By Foo Yun Chee
BRUSSELS, – Broadcom is suing EU antitrust regulators over their requests for documents containing legal advice from its U.S. lawyers in a case related to VMware, which it acquired in 2023, the U.S. chip company said on Wednesday.
Broadcom, which took its grievance to the Luxembourg-based General Court, Europe’s second-highest, said it is acting on a matter of principle.
“This filing is a procedural action solely to protect Broadcom’s rights under the long-recognized rules on legal professional privilege in non-EU countries, including the U.S.,” the company said in an email.
“As a U.S.-headquartered company with global operations, Broadcom regards legal professional privilege as a fundamental right that must be protected and our action is narrowly tailored to address only this interest,” it said, adding that it is otherwise cooperating with the European Commission’s requests for information.
The attorney-client privilege protects confidential communications between lawyers and their clients, which were made for the purpose of requesting or rendering legal advice. Rules pertaining to this privilege vary in different jurisdictions.
In the European Union, this status covers only communications between a company and its external lawyers but not in-house lawyers.
The Commission, which acts as the EU competition enforcer, said it is ready to defend all its decisions in court.

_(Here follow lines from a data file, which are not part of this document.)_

(** X25.  In the custom mode, typing into a field and pressing reset read
    the fields differently: typing takes a field [parseInt] cannot read
    as zero, reset does not.  With an empty seconds field, typing [m]
    minutes (with [m * 60] a safe integer, so that the product is exact)
    sets the time left to [m] minutes, and a reset right after makes the
    time left not a number and the clock face show "NaN". *)
Theorem reset_disagrees_with_typing (random : nat -> nat)
    (p : ProgrammerTimer.Page) (m : Z) :
  ProgrammerTimer.safe_integer (m * 60) ->
  ProgrammerTimer.currentMode (ProgrammerTimer.this p)
    = ProgrammerTimer.custom ->
  ProgrammerTimer.minuteInput_disabled
    (ProgrammerTimer.controls (ProgrammerTimer.doc p)) = false ->
  ProgrammerTimer.secondInput (ProgrammerTimer.doc p)
    = ProgrammerTimer.NaN ->
  let q := ProgrammerTimer.step random p
             (ProgrammerTimer.Input ProgrammerTimer.minuteField
                                    (ProgrammerTimer.Int m)) in
  let r := ProgrammerTimer.step random q
             (ProgrammerTimer.Click ProgrammerTimer.resetBtn) in
  ProgrammerTimer.timeLeft (ProgrammerTimer.this q)
    = ProgrammerTimer.Int (m * 60) /\
  ProgrammerTimer.timeLeft (ProgrammerTimer.this r)
    = ProgrammerTimer.NaN /\
  ProgrammerTimer.minutesDisplay
    (ProgrammerTimer.face (ProgrammerTimer.doc r)) = "NaN" /\
  ProgrammerTimer.secondsDisplay
    (ProgrammerTimer.face (ProgrammerTimer.doc r)) = "NaN".
Proof.
  destruct p as [[tl tt ir iv cm sc ts cs tf]
                   [[sd pd kd md sd'] fc mv sv tip mi si]
                   st td nt tm isd dr lg].
  cbv beta iota delta [ProgrammerTimer.this ProgrammerTimer.currentMode
    ProgrammerTimer.doc ProgrammerTimer.controls
    ProgrammerTimer.minuteInput_disabled ProgrammerTimer.secondInput].
  intros _ -> -> -> q r. subst q r.
  destruct iv as [[|k]|], m as [|m|m]; timer_cbv;
    rewrite ?Z.add_0_r; done.
Qed.

Lemma reset_disagrees_with_typing_witness :
  let p := ProgrammerTimer.step (fun n => n)
             (ProgrammerTimer.DOMContentLoaded (fun n => n)
                ProgrammerTimer.blank None "Tue Nov 03 2026" None)
             (ProgrammerTimer.ClickMode ProgrammerTimer.custom) in
  let q := ProgrammerTimer.step (fun n => n) p
             (ProgrammerTimer.Input ProgrammerTimer.minuteField
                                    (ProgrammerTimer.Int 10)) in
  let r := ProgrammerTimer.step (fun n => n) q
             (ProgrammerTimer.Click ProgrammerTimer.resetBtn) in
  (ProgrammerTimer.safe_integer (10 * 60) /\
   ProgrammerTimer.currentMode (ProgrammerTimer.this p)
     = ProgrammerTimer.custom /\
   ProgrammerTimer.minuteInput_disabled
     (ProgrammerTimer.controls (ProgrammerTimer.doc p)) = false /\
   ProgrammerTimer.secondInput (ProgrammerTimer.doc p)
     = ProgrammerTimer.NaN /\
   ProgrammerTimer.minutesDisplay
     (ProgrammerTimer.face (ProgrammerTimer.doc q)) = "10" /\
   ProgrammerTimer.secondsDisplay
     (ProgrammerTimer.face (ProgrammerTimer.doc q)) = "00") /\
  ProgrammerTimer.timeLeft (ProgrammerTimer.this q)
    = ProgrammerTimer.Int (10 * 60) /\
  ProgrammerTimer.timeLeft (ProgrammerTimer.this r)
    = ProgrammerTimer.NaN /\
  ProgrammerTimer.minutesDisplay
    (ProgrammerTimer.face (ProgrammerTimer.doc r)) = "NaN" /\
  ProgrammerTimer.secondsDisplay
    (ProgrammerTimer.face (ProgrammerTimer.doc r)) = "NaN".
Proof.
  intros p q r.
  assert (ProgrammerTimer.safe_integer (10 * 60)) as Hsafe
    by (vm_compute; discriminate).
  split; [split; [exact Hsafe|vm_compute; repeat split; reflexivity]|].
  apply (reset_disagrees_with_typing (fun n => n) p 10);
    [exact Hsafe|reflexivity..].
Defined.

Broadcom was hit with an EU antitrust complaint by lobbying group CISPE in March, which called upon regulators to temporarily stop the company from ending its VMware Cloud Service Provider programme in Europe.
CISPE, which has nearly 50 members across Europe and counts Microsoft and Amazon as associate members and has taken the Commission to court for clearing the VMware deal, criticised Broadcom’s lawsuit.
“Broadcom cannot demand complete disclosure from CISPE members affected by its practices while simultaneously maintaining opacity around its own internal communications and relevant evidence in the ongoing anti-trust investigation,” it said. (Reporting by Foo Yun Chee in Brussels; Editing by Matthew Lewis)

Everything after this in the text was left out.